● **The problem**: The lines from the start of the data through the line containing "is compared as" are to be reproduced exactly, both ends included.

● **Material provided**:
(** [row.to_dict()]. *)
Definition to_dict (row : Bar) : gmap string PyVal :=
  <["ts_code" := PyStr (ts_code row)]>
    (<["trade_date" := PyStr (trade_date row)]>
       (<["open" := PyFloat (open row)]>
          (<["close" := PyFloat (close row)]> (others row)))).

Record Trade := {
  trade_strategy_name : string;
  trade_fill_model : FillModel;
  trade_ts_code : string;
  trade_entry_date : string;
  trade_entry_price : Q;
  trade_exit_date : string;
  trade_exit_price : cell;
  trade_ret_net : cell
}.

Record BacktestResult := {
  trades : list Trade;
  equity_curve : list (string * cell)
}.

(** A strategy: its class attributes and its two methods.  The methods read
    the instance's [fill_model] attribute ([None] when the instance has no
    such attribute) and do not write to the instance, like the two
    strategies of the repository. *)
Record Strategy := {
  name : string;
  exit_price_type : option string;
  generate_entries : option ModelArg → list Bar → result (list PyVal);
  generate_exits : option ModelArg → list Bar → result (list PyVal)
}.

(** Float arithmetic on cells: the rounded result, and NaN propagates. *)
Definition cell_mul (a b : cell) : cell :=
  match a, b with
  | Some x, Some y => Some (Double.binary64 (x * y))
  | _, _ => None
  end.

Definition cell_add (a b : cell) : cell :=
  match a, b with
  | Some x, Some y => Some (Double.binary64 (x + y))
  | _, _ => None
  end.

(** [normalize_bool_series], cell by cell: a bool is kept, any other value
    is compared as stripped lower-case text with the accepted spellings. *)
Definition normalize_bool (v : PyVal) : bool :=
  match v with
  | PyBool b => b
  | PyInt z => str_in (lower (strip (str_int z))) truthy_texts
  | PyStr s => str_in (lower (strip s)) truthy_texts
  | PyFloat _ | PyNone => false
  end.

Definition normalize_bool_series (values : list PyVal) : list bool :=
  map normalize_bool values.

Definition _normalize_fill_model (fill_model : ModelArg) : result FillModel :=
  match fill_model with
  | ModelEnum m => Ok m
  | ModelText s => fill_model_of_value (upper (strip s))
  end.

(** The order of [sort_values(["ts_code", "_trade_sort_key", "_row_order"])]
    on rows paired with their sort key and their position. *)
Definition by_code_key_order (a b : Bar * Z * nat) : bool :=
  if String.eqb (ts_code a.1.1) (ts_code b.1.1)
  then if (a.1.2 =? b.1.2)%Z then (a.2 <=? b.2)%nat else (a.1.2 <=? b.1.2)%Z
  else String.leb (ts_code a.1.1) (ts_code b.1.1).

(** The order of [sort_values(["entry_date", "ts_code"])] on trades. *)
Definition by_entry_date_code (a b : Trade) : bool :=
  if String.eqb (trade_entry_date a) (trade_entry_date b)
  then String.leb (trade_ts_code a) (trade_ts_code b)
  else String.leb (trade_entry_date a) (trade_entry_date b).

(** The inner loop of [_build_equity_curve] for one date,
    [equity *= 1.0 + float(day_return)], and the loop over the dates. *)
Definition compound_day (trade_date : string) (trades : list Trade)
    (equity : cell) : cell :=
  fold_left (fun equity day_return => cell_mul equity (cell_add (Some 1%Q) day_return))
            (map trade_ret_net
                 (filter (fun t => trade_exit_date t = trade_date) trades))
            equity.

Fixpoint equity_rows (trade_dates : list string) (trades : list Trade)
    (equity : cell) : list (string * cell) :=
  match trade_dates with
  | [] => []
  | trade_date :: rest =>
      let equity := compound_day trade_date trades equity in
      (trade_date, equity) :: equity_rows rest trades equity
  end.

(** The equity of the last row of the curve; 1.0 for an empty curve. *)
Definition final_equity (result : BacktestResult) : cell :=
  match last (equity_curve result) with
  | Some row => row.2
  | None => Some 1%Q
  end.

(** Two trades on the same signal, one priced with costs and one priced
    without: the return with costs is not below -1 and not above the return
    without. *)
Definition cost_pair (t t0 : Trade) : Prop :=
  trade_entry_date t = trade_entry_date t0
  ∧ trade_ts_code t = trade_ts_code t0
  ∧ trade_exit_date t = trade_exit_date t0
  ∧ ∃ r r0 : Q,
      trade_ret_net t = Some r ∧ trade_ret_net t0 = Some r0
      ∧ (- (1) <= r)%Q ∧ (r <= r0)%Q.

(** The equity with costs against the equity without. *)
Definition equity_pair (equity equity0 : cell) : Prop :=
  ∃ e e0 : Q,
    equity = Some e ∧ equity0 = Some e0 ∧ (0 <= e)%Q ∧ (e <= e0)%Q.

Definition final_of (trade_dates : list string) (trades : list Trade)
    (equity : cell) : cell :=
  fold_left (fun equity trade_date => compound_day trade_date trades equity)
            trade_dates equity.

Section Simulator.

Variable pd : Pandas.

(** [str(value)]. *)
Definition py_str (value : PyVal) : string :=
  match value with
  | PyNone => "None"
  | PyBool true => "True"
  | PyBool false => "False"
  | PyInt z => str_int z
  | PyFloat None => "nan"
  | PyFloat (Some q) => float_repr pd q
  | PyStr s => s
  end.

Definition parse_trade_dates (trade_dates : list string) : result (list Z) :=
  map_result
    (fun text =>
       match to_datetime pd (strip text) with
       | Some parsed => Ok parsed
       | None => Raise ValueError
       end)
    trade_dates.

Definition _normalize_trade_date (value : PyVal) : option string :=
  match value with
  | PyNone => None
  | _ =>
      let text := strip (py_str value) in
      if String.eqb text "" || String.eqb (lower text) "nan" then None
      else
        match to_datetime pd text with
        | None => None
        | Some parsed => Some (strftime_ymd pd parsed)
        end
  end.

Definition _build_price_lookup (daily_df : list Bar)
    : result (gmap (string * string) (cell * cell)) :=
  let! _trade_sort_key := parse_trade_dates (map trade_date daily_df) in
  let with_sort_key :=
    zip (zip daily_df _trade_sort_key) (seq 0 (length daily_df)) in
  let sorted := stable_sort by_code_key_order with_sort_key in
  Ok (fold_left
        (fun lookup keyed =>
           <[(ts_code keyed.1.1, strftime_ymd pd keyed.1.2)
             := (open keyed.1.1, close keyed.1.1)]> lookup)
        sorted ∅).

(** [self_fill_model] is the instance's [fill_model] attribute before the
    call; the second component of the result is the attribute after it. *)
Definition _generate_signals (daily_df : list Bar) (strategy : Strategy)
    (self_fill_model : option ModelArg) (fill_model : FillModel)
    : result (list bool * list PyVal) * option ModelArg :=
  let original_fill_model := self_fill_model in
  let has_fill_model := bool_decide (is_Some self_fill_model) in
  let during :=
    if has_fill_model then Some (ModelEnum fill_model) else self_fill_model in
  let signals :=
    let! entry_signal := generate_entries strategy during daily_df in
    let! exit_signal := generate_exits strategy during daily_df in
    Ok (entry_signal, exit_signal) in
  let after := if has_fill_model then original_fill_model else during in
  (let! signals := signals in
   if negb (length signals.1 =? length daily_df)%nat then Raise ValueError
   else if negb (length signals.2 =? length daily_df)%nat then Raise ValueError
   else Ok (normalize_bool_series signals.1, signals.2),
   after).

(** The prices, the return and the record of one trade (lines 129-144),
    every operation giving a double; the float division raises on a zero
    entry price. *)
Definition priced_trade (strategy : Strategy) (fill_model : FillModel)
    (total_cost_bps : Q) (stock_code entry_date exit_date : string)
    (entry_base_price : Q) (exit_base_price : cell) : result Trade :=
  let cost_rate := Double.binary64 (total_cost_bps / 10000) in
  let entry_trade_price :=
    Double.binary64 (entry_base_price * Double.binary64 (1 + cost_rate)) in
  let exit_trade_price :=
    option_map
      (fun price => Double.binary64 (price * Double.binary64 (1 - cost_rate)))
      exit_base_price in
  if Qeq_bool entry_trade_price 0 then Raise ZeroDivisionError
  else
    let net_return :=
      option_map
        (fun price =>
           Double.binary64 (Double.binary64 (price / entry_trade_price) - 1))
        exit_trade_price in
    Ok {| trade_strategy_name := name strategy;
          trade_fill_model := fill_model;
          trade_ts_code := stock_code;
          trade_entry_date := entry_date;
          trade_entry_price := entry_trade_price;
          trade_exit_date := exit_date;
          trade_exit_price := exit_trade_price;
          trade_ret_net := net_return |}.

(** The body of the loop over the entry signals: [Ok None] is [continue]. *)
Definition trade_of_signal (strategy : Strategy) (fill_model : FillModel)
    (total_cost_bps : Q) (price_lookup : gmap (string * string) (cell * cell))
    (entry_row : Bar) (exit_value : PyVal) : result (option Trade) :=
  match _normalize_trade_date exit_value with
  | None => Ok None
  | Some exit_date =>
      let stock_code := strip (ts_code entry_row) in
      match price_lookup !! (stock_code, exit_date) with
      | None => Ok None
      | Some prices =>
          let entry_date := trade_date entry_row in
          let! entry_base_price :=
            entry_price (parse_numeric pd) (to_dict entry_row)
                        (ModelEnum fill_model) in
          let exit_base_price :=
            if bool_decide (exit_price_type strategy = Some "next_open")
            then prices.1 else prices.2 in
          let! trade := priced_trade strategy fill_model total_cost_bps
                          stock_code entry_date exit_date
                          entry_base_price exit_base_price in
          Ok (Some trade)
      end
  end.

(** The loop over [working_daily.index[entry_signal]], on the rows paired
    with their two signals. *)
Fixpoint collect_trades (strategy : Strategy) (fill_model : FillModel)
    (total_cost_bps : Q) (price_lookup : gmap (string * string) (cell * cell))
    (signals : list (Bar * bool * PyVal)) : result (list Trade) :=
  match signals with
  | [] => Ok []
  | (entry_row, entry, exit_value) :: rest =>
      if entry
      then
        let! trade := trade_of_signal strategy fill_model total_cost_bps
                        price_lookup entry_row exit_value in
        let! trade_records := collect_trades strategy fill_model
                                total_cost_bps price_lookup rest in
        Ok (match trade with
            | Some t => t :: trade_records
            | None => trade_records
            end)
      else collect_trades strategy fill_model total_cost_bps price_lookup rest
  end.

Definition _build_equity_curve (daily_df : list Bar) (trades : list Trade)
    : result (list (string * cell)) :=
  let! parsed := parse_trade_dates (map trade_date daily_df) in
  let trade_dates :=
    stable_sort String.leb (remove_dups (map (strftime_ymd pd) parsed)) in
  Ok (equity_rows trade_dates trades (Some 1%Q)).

● **Task answer**:
(** [row.to_dict()]. *)
Definition to_dict (row : Bar) : gmap string PyVal :=
  <["ts_code" := PyStr (ts_code row)]>
    (<["trade_date" := PyStr (trade_date row)]>
       (<["open" := PyFloat (open row)]>
          (<["close" := PyFloat (close row)]> (others row)))).

Record Trade := {
  trade_strategy_name : string;
  trade_fill_model : FillModel;
  trade_ts_code : string;
  trade_entry_date : string;
  trade_entry_price : Q;
  trade_exit_date : string;
  trade_exit_price : cell;
  trade_ret_net : cell
}.

Record BacktestResult := {
  trades : list Trade;
  equity_curve : list (string * cell)
}.

(** A strategy: its class attributes and its two methods.  The methods read
    the instance's [fill_model] attribute ([None] when the instance has no
    such attribute) and do not write to the instance, like the two
    strategies of the repository. *)
Record Strategy := {
  name : string;
  exit_price_type : option string;
  generate_entries : option ModelArg → list Bar → result (list PyVal);
  generate_exits : option ModelArg → list Bar → result (list PyVal)
}.

(** Float arithmetic on cells: the rounded result, and NaN propagates. *)
Definition cell_mul (a b : cell) : cell :=
  match a, b with
  | Some x, Some y => Some (Double.binary64 (x * y))
  | _, _ => None
  end.

Definition cell_add (a b : cell) : cell :=
  match a, b with
  | Some x, Some y => Some (Double.binary64 (x + y))
  | _, _ => None
  end.

(** [normalize_bool_series], cell by cell: a bool is kept, any other value
    is compared as stripped lower-case text with the accepted spellings. *)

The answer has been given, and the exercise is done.